_What is expected_
Find "8 with lia." and "W' & _); auto." in the records below. Copy the lines holding them and every line between, exactly, and no others.
======== Records shown ========
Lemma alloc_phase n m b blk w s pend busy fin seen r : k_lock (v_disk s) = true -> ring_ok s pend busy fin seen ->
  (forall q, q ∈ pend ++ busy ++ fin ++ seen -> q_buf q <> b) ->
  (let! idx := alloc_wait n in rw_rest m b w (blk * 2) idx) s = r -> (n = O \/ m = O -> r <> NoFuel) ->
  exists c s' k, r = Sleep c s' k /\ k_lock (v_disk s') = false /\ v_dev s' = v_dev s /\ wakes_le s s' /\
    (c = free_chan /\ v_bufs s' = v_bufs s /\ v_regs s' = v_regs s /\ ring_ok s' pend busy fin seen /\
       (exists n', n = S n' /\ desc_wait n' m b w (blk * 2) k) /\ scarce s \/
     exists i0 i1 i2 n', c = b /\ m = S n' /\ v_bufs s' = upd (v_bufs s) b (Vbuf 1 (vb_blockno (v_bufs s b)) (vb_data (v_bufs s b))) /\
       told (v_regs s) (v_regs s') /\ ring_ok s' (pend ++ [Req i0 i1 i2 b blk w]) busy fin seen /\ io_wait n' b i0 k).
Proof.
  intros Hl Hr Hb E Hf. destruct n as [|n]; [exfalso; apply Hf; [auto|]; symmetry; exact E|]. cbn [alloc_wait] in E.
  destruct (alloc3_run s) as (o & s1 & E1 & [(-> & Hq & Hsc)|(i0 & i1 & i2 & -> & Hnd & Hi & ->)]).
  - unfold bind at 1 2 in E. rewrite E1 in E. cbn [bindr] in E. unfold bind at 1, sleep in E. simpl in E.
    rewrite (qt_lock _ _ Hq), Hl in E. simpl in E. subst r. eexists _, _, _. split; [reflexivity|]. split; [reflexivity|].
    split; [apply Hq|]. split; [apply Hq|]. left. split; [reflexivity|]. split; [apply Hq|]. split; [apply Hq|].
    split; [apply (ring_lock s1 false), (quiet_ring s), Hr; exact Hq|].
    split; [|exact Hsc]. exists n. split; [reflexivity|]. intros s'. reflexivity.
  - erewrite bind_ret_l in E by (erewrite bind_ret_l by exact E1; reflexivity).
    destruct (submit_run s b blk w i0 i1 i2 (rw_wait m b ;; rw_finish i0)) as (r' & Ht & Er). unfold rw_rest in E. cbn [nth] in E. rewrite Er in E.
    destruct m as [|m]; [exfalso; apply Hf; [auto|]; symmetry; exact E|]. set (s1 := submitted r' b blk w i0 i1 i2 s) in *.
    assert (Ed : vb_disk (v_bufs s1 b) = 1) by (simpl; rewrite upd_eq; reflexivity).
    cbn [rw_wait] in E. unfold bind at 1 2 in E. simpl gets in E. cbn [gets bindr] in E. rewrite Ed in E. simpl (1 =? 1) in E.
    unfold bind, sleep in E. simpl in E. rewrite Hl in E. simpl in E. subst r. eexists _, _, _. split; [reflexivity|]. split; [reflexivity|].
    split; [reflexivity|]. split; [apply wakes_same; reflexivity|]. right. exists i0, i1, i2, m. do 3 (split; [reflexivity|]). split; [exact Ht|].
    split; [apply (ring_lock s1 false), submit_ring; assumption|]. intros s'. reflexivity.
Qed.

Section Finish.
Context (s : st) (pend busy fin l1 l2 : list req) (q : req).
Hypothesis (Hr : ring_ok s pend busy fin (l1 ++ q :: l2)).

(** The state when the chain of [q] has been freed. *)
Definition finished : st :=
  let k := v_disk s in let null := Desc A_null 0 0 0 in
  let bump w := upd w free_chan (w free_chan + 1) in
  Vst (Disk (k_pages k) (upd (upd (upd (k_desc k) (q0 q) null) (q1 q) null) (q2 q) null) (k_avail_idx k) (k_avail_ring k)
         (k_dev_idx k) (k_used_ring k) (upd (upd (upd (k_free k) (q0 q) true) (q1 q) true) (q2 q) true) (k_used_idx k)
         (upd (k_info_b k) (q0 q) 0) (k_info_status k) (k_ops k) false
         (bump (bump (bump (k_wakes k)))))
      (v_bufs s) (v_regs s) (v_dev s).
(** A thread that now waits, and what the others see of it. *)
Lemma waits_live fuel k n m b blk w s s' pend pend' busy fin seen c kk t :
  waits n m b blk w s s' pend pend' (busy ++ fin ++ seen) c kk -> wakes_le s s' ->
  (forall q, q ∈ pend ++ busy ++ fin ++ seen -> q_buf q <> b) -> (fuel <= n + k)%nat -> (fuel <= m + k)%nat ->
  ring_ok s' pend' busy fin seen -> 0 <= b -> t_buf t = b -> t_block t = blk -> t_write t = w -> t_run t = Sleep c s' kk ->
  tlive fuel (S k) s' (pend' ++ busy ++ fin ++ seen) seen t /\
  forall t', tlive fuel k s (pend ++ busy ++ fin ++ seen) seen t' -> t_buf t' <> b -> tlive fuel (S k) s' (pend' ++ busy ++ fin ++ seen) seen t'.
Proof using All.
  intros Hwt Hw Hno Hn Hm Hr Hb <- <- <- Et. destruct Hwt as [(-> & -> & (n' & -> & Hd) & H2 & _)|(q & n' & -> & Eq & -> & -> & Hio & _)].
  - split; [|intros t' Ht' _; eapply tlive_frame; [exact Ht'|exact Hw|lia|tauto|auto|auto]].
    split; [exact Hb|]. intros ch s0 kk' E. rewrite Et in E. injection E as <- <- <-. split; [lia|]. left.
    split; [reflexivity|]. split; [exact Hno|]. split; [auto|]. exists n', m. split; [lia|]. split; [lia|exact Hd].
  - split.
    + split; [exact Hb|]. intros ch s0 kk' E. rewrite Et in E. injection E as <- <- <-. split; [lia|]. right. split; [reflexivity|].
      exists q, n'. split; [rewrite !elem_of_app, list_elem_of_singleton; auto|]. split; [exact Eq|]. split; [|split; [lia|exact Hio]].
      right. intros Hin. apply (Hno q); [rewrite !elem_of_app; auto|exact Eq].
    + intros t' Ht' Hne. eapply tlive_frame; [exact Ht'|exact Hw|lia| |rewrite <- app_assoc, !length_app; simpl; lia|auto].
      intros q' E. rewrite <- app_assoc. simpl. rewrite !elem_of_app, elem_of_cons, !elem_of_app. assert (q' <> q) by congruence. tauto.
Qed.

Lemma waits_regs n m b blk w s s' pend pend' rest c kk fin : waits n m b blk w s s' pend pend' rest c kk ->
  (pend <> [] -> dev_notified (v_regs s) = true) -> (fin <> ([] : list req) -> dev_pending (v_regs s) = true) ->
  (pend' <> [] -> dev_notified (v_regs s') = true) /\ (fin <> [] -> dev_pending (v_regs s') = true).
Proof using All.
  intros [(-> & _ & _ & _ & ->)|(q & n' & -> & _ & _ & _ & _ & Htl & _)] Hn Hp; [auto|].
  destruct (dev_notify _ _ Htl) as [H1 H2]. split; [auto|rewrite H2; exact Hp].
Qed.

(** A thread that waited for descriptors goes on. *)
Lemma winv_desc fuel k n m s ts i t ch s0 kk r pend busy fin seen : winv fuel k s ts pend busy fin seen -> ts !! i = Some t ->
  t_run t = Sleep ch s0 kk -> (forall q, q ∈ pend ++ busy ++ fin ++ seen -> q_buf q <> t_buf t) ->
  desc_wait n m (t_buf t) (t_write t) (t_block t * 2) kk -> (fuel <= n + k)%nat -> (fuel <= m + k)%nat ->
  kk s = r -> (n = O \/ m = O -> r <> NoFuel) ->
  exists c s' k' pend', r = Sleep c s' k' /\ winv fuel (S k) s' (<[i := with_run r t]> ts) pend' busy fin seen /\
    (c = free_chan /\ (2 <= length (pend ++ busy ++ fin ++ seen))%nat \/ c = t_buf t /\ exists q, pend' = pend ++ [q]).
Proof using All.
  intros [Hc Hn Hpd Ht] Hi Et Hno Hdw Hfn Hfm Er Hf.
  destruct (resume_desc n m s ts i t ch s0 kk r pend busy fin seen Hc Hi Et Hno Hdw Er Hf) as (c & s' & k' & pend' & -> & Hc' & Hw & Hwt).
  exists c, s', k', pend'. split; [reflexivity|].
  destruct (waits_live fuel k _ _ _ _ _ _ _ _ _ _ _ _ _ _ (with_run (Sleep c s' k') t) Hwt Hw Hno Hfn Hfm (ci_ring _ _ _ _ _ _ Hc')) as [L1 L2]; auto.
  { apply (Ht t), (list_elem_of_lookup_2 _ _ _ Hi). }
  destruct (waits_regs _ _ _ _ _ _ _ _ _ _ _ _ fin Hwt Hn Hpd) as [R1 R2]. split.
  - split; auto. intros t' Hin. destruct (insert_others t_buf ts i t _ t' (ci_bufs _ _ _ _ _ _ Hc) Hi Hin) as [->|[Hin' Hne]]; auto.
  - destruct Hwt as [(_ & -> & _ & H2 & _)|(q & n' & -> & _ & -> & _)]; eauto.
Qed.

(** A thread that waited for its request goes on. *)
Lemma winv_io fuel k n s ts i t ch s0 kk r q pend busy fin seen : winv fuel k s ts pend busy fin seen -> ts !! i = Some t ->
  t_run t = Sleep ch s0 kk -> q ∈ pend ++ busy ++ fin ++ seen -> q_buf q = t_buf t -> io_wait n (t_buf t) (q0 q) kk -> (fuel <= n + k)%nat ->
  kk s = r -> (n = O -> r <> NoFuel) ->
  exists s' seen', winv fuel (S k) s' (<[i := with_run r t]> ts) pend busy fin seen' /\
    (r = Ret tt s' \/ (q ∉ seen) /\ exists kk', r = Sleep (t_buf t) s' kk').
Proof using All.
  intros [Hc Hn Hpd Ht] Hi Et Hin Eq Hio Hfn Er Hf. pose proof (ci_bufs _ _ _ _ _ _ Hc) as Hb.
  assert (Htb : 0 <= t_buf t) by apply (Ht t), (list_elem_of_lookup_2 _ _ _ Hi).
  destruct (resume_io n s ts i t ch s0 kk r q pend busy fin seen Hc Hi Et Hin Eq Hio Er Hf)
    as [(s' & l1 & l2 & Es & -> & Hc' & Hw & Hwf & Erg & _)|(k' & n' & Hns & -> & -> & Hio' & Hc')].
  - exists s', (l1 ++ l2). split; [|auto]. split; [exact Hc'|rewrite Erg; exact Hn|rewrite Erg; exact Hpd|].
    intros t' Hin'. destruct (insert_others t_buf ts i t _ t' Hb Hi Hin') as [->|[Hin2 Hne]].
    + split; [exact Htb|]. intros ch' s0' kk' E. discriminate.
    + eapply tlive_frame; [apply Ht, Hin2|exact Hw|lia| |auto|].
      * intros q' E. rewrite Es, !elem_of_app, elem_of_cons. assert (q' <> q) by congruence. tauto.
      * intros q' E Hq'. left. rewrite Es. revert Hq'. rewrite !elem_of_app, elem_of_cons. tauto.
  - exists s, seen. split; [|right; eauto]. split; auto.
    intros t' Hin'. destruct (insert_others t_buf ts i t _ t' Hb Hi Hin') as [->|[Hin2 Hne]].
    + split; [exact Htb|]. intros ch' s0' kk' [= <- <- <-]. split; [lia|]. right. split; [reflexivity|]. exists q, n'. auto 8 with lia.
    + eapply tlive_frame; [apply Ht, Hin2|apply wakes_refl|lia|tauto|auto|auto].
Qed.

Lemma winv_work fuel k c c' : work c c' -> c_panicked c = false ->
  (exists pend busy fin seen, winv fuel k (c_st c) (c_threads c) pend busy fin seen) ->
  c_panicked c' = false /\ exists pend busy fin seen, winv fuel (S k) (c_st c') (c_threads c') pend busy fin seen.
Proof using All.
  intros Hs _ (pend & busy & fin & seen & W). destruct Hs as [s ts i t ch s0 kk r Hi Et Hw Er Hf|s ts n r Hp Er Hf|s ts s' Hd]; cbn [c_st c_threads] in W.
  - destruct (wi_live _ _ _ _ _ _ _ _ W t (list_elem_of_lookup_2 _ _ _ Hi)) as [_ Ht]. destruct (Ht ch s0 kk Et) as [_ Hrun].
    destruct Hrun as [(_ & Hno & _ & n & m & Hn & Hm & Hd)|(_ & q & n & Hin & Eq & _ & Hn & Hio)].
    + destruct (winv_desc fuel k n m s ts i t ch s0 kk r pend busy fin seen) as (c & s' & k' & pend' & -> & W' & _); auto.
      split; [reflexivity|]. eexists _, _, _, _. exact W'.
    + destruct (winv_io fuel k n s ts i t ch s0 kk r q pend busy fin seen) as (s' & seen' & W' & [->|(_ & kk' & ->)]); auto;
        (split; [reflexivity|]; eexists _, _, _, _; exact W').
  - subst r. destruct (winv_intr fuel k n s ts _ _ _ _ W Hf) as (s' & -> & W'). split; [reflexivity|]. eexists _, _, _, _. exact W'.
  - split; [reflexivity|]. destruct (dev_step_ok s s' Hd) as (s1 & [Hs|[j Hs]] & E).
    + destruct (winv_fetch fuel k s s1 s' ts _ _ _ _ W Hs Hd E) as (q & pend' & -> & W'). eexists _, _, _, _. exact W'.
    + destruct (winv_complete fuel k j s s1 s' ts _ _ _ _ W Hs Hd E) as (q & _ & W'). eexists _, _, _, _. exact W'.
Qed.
========
_Output of the exercise_
    + split; [exact Htb|]. intros ch' s0' kk' [= <- <- <-]. split; [lia|]. right. split; [reflexivity|]. exists q, n'. auto 8 with lia.
    + eapply tlive_frame; [apply Ht, Hin2|apply wakes_refl|lia|tauto|auto|auto].
Qed.

Lemma winv_work fuel k c c' : work c c' -> c_panicked c = false ->
  (exists pend busy fin seen, winv fuel k (c_st c) (c_threads c) pend busy fin seen) ->
  c_panicked c' = false /\ exists pend busy fin seen, winv fuel (S k) (c_st c') (c_threads c') pend busy fin seen.
Proof using All.
  intros Hs _ (pend & busy & fin & seen & W). destruct Hs as [s ts i t ch s0 kk r Hi Et Hw Er Hf|s ts n r Hp Er Hf|s ts s' Hd]; cbn [c_st c_threads] in W.
  - destruct (wi_live _ _ _ _ _ _ _ _ W t (list_elem_of_lookup_2 _ _ _ Hi)) as [_ Ht]. destruct (Ht ch s0 kk Et) as [_ Hrun].
    destruct Hrun as [(_ & Hno & _ & n & m & Hn & Hm & Hd)|(_ & q & n & Hin & Eq & _ & Hn & Hio)].
    + destruct (winv_desc fuel k n m s ts i t ch s0 kk r pend busy fin seen) as (c & s' & k' & pend' & -> & W' & _); auto.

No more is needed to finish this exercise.